Data for this exercise below:

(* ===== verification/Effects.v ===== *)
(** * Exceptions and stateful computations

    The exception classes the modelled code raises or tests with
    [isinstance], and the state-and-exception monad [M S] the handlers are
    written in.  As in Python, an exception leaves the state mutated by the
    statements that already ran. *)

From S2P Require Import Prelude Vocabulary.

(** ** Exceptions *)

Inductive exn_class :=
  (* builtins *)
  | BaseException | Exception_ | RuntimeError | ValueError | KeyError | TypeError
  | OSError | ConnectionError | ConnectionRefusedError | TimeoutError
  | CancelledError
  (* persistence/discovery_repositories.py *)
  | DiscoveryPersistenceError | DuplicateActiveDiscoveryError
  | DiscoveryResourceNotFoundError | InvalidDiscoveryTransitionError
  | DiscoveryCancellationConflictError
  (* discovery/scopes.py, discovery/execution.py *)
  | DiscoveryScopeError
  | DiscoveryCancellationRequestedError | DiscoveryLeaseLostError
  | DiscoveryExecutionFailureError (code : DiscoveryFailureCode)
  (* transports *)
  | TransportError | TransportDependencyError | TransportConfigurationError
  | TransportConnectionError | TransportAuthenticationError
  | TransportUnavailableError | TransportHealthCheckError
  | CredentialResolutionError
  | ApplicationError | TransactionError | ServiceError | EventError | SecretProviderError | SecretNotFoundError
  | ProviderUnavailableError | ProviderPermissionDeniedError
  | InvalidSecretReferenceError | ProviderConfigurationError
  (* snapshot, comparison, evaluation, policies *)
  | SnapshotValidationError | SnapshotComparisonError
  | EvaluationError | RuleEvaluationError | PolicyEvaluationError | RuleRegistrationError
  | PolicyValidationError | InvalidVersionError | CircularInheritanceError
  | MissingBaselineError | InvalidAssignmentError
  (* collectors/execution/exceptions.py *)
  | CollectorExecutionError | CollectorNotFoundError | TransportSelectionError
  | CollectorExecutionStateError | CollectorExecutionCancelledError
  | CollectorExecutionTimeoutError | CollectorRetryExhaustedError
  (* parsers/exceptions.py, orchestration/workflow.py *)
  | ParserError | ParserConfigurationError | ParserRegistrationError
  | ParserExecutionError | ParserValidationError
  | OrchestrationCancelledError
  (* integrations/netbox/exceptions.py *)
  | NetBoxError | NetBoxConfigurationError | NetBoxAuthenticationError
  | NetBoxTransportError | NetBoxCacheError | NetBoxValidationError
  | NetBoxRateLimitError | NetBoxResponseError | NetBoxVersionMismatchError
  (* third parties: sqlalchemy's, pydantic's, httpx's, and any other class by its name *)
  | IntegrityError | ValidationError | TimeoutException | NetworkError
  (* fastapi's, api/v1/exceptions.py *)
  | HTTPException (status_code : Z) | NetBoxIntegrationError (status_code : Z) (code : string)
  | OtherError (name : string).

End of Data for this exercise.

* [Exercise]: Look back at the entries above and repeat, unchanged, every line from the line holding "statements that already ran. *)" through the line holding "KeyError | TypeError".

* [Answer box]:
    statements that already ran. *)

From S2P Require Import Prelude Vocabulary.

(** ** Exceptions *)

Inductive exn_class :=
  (* builtins *)
  | BaseException | Exception_ | RuntimeError | ValueError | KeyError | TypeError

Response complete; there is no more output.